------ The input ------

Lemma outlook_events_fresh_run (n : Z) (w : World) (data : Net.OutlookData) :
  OutlookLinked w ->
  Net.clock (env w) (reads w)
  <= OutlookState.expiresOn (outlookClient w) - 60000 ->
  Net.outlookCalendar (env w) (sent w) = Net.Reply true (Some data) ->
  OutlookCalendarClient.getUpcomingEvents n w =
  let now := Net.clock (env w) (S (reads w)) in
  let w3 :=
    withEffect
      (Sent (Net.OutlookEvents (OutlookState.accessToken (outlookClient w))
               now (now + n * 60000)))
      (withReads (S (S (reads w))) (withReads (S (reads w)) w)) in
  match
    OutlookCalendarClient.mapM
      (OutlookCalendarClient.toEvent (Net.parseDate (env w)))
      (match Net.value data with Some l => l | None => [] end) w3
  with
  | (Val evs, w') => (Val evs, w')
  | (Throw err, w') =>
      (Val [], withEffect (ConsoleError "Outlook Calendar error") w')
  end.
Proof.
  intros Linked Fresh Ok.
  assert (F : (Net.clock (env w) (reads w)
               >? OutlookState.expiresOn (outlookClient w) - 60000) = false)
    by (rewrite Z.gtb_ltb; apply Z.ltb_ge; exact Fresh).
  unfold OutlookLinked in Linked.
  unfold OutlookCalendarClient.getUpcomingEvents,
    OutlookCalendarClient.isConnected,
    OutlookCalendarClient.getValidAccessToken, bind, tryCatch, Date_now,
    gets, getSettings, fetch, json, ret.
  simpl. rewrite Linked. simpl. rewrite F. simpl.
  change (sent (withReads (S (S (reads w))) (withReads (S (reads w)) w)))
    with (sent w).
  rewrite Ok. simpl.
  destruct (OutlookCalendarClient.mapM _ _ _) as [[evs | err] w'];
    reflexivity.
Qed.

(** X14. One Outlook item without a start or an end voids the whole
    response. With Outlook connected, the token fresh and the calendar
    request answered with a list of items: when every item has a start and
    an end, getUpcomingEvents returns one event per item, in order, with
    showAs as status ('busy' when missing or empty); when one item lacks
    either, it returns no event at all and logs an error. *)
Theorem outlook_batch_all_or_nothing (n : Z) (w : World)
  (data : Net.OutlookData) :
  OutlookLinked w ->
  Net.clock (env w) (reads w)
  <= OutlookState.expiresOn (outlookClient w) - 60000 ->
  Net.outlookCalendar (env w) (sent w) = Net.Reply true (Some data) ->
  (forallb complete (match Net.value data with Some l => l | None => [] end)
   = true ->
   exists evs,
     fst (OutlookCalendarClient.getUpcomingEvents n w) = Val evs /\
     List.length evs
     = List.length (match Net.value data with Some l => l | None => [] end) /\
     map status evs
     = map (fun e => Js.orElse (Net.showAs e) "busy")
           (match Net.value data with Some l => l | None => [] end)) /\
  (forallb complete (match Net.value data with Some l => l | None => [] end)
   = false ->
   fst (OutlookCalendarClient.getUpcomingEvents n w) = Val [] /\
   In (ConsoleError "Outlook Calendar error")
      (trace (snd (OutlookCalendarClient.getUpcomingEvents n w)))).
Proof.
  intros Linked Fresh Ok.
  rewrite (outlook_events_fresh_run n w data Linked Fresh Ok). cbv zeta.
  match goal with
  | |- context [OutlookCalendarClient.mapM ?f ?l ?w3] =>
      destruct (outlook_mapM_run (Net.parseDate (env w)) l w3) as [Hok Hbad]
  end.
  split; intros C.
  - destruct (Hok C) as (evs & E & L & S). rewrite E. exists evs. auto.
  - destruct (Hbad C) as (err & E). rewrite E. simpl. auto.
Qed.

End OutlookBatch.

(** ** Buffers, providers, requests *)

Section Suppression.
Import Store Heap Invariants CalendarManager.

Lemma Busy_buffer (s : AppSettings) (now b b' : Z) (e : CalendarEvent) :
  b <= b' -> Busy s now b e -> Busy s now b' e.
Proof.
  intros L (F & T & [I | (G & W)]); repeat split; auto.
  right. split; [exact G|].
  destruct (start e) as [x|]; simpl in *; [lia | contradiction].
Qed.

(** X15. A larger buffer never lifts a suppression: with a fresh cache, if
    isBusyOrMeetingSoon answers true for a buffer, it answers true at the
    same instant for every larger one. *)
Theorem larger_buffer_still_busy (w : World) (b b' : Z) :
  Net.clock (env w) (reads w) - fetchedAt (cache w) <= CACHE_TTL ->
  b <= b' ->
  fst (isBusyOrMeetingSoon b w) = Val true ->
  fst (isBusyOrMeetingSoon b' w) = Val true.
Proof.
  intros Fresh L. rewrite !isBusy_fresh by exact Fresh. simpl.
  intros E. injection E as E. f_equal.
  apply scan_iff. apply scan_iff in E. destruct E as (e & I & B).
  exists e. split; [exact I | exact (Busy_buffer _ _ _ _ _ L B)].
Qed.

(** X16. Without a provider there is no suppression and no traffic. When
    each provider is disabled or has no persisted refresh token, a fetch
    cycle sends nothing and leaves the cache empty, and a stale query
    answers false without a request. *)
Theorem no_provider_no_suppression (w : World) (bufferMinutes : Z) :
  google (calendarProviders (settings w)) = false \/
  Js.hasField (googleTokens (settings w)) refresh_token = false ->
  outlook (calendarProviders (settings w)) = false \/
  Js.hasField (outlookTokens (settings w)) refreshToken = false ->
  events (cache (snd (fetchEvents w))) = [] /\
  sent (snd (fetchEvents w)) = sent w /\
  (Net.clock (env w) (reads w) - fetchedAt (cache w) > CACHE_TTL ->
   fst (isBusyOrMeetingSoon bufferMinutes w) = Val false /\
   sent (snd (isBusyOrMeetingSoon bufferMinutes w)) = sent w).
Proof.
  intros G O.
  assert (R : forall w0,
            settings w0 = settings w ->
            fetchEvents w0
            = (Val tt,
               withEffect CacheReplaced
                 (withCache {| events := [];
                               fetchedAt := Net.clock (env w0) (reads w0) |}
                    (withReads (S (reads w0)) w0)))).
  { intros w0 E.
    apply (fetchEvents_run w0 w0 w0 [] []).
    - apply (contribution_skipped _ _ _ _ w0 (google_isConnected_run w0)).
      rewrite E. exact G.
    - apply (contribution_skipped _ _ _ _ w0 (outlook_isConnected_run w0)).
      rewrite E. exact O. }
  split; [rewrite (R w eq_refl); reflexivity|].
  split; [rewrite (R w eq_refl); reflexivity|].
  intros Stale.
  rewrite (isBusy_stale w _ bufferMinutes Stale
             (R (withReads (S (reads w)) w) eq_refl)).
  split; reflexivity.
Qed.

Lemma Sends_intro {A : Type} (n : nat) (m : M A) :
  (forall w k, sent (snd (m w)) = k -> (sent w <= k <= sent w + n)%nat) ->
  Sends n m.
Proof. intros H w. apply (H w). reflexivity. Qed.

Lemma google_events_sends (n : Z) :
  Sends 2 (GoogleCalendarClient.getUpcomingEvents n).
Proof.
  apply Sends_intro. intros w k.
  unfold GoogleCalendarClient.getUpcomingEvents.
  unfold bind at 1. rewrite google_isConnected_run.
  destruct (Js.hasField _ _); simpl; [|intros; lia].
  unfold tryCatch. unfold bind at 1.
  pose proof (google_token_sent w) as T.
  destruct (GoogleCalendarClient.getValidAccessToken w) as [[tok | err] w1];
    simpl in T.
  - unfold bind at 1. simpl. unfold bind at 1. unfold fetch. simpl.
    change (sent (withReads (S (reads w1)) w1)) with (sent w1).
    destruct (Net.googleCalendar (env w1) (sent w1)) as [|[|] [d|]];
      unfold sent in *; simpl; intros K; destruct (_ && _); lia.
  - unfold sent in *. simpl. intros K. destruct (_ && _); lia.
Qed.

Lemma outlook_mapM_sent parse (l : list Net.OutlookItem) (w : World) :
  snd (OutlookCalendarClient.mapM (OutlookCalendarClient.toEvent parse) l w)
  = w.
Proof.
  destruct (outlook_mapM_run parse l w) as [Hok Hbad].
  destruct (forallb complete l).
  - destruct (Hok eq_refl) as (evs & E & _). rewrite E. reflexivity.
  - destruct (Hbad eq_refl) as (err & E). rewrite E. reflexivity.
Qed.

Lemma outlook_events_sends (n : Z) :
  Sends 2 (OutlookCalendarClient.getUpcomingEvents n).
Proof.
  apply Sends_intro. intros w k.
  unfold OutlookCalendarClient.getUpcomingEvents.
  unfold bind at 1. rewrite outlook_isConnected_run.
  destruct (Js.hasField _ _); simpl; [|intros; lia].
  unfold tryCatch. unfold bind at 1.
  pose proof (outlook_token_sent w) as T.
  destruct (OutlookCalendarClient.getValidAccessToken w) as [[tok | err] w1];
    simpl in T.
  - unfold bind at 1. simpl. unfold bind at 1. unfold fetch. simpl.
    change (sent (withReads (S (reads w1)) w1)) with (sent w1).
    destruct (Net.outlookCalendar (env w1) (sent w1)) as [|[|] [d|]];
      try (unfold sent in *; simpl; intros K; destruct (_ && _); lia).
    simpl. unfold bind at 1. simpl. unfold bind at 1. unfold gets. simpl.
    match goal with
    | |- context [OutlookCalendarClient.mapM
                    (OutlookCalendarClient.toEvent ?p) ?l ?w3] =>
        pose proof (outlook_mapM_sent p l w3) as M;
        destruct (OutlookCalendarClient.mapM
                    (OutlookCalendarClient.toEvent p) l w3) as [[evs | e] w4]
    end.
    + simpl in M. subst w4. unfold sent in *. simpl. intros K.
      destruct (_ && _); lia.
    + simpl in M. subst w4. unfold sent in *. simpl. intros K.
      destruct (_ && _); lia.
  - unfold sent in *. simpl. intros K. destruct (_ && _); lia.
Qed.

Lemma contribution_sends (enabled : bool) (isC : M bool)
  (getUp : Z -> M (list CalendarEvent)) :
  (forall w, exists c, isC w = (Val c, w)) ->
  Sends 2 (getUp 120) ->
  Sends 2 (contribution enabled isC getUp).
Proof.
  intros C G. apply Sends_intro. intros w k. unfold contribution.
  destruct enabled; simpl; [|intros; lia].
  unfold bind. destruct (C w) as [c E]. rewrite E.
  destruct c; [|simpl; intros; lia].
  intros K. rewrite <- K. apply G.
Qed.

Lemma fetchEvents_sends : Sends 4 fetchEvents.
Proof.
  intros w.
  destruct (google_contribution_runs
              (google (calendarProviders (settings w))) w)
    as (g & w1 & G & _).
  destruct (outlook_contribution_runs
              (outlook (calendarProviders (settings w))) w1)
    as (o & w2 & O & _).
  rewrite (fetchEvents_run w w1 w2 g o G O).
  pose proof (contribution_sends (google (calendarProviders (settings w)))
                GoogleCalendarClient.isConnected
                GoogleCalendarClient.getUpcomingEvents
                (fun w0 => ex_intro _ _ (google_isConnected_run w0))
                (google_events_sends 120) w) as S1.
  pose proof (contribution_sends (outlook (calendarProviders (settings w)))
                OutlookCalendarClient.isConnected
                OutlookCalendarClient.getUpcomingEvents
                (fun w0 => ex_intro _ _ (outlook_isConnected_run w0))
                (outlook_events_sends 120) w1) as S2.
  rewrite G in S1. rewrite O in S2. simpl in S1, S2.
  change (sent w <= sent w2 <= sent w + 4)%nat. lia.
Qed.

(** X17. The traffic of the aggregator is bounded. A call of
    getUpcomingEvents sends at most two requests (a refresh and the calendar
    request), a fetch cycle at most four, and so does isBusyOrMeetingSoon;
    none of them unsends anything. *)
Theorem requests_are_bounded (n bufferMinutes : Z) :
  Sends 2 (GoogleCalendarClient.getUpcomingEvents n) /\
  Sends 2 (OutlookCalendarClient.getUpcomingEvents n) /\
  Sends 4 fetchEvents /\
  Sends 4 (isBusyOrMeetingSoon bufferMinutes).
Proof.
  split; [apply google_events_sends|].
  split; [apply outlook_events_sends|].
  split; [apply fetchEvents_sends|].
  intros w.
  destruct (Z_le_gt_dec
              (Net.clock (env w) (reads w) - fetchedAt (cache w)) CACHE_TTL)
    as [Fresh | Stale].
  - rewrite (isBusy_fresh w bufferMinutes Fresh).
    change (sent w <= sent w <= sent w + 4)%nat. lia.
  - pose proof (fetchEvents_sends (withReads (S (reads w)) w)) as F.
    destruct (fetchEvents (withReads (S (reads w)) w)) as [[[] | err] w1] eqn:E.
    + rewrite (isBusy_stale w w1 bufferMinutes Stale E).
      simpl in F. change (sent (withReads (S (reads w)) w)) with (sent w) in F.
      change (sent w <= sent w1 <= sent w + 4)%nat. exact F.
    + exfalso.
      destruct (google_contribution_runs
                  (google (calendarProviders
                             (settings (withReads (S (reads w)) w))))
                  (withReads (S (reads w)) w)) as (g & wa & G & _).
      destruct (outlook_contribution_runs
                  (outlook (calendarProviders
                              (settings (withReads (S (reads w)) w)))) wa)
        as (o & wb & O & _).
      rewrite (fetchEvents_run _ wa wb g o G O) in E. discriminate E.
Qed.

End Suppression.

Section OutlookRefresh.
Import Store Heap.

------

● Activity
Copy out each line of the data above, exactly, if it lies between the line holding "(Throw err, w') =>" and the line holding "response. With Outlook", inclusive; copy no other line.

● Finished task
  | (Throw err, w') =>
      (Val [], withEffect (ConsoleError "Outlook Calendar error") w')
  end.
Proof.
  intros Linked Fresh Ok.
  assert (F : (Net.clock (env w) (reads w)
               >? OutlookState.expiresOn (outlookClient w) - 60000) = false)
    by (rewrite Z.gtb_ltb; apply Z.ltb_ge; exact Fresh).
  unfold OutlookLinked in Linked.
  unfold OutlookCalendarClient.getUpcomingEvents,
    OutlookCalendarClient.isConnected,
    OutlookCalendarClient.getValidAccessToken, bind, tryCatch, Date_now,
    gets, getSettings, fetch, json, ret.
  simpl. rewrite Linked. simpl. rewrite F. simpl.
  change (sent (withReads (S (S (reads w))) (withReads (S (reads w)) w)))
    with (sent w).
  rewrite Ok. simpl.
  destruct (OutlookCalendarClient.mapM _ _ _) as [[evs | err] w'];
    reflexivity.
Qed.

(** X14. One Outlook item without a start or an end voids the whole
    response. With Outlook connected, the token fresh and the calendar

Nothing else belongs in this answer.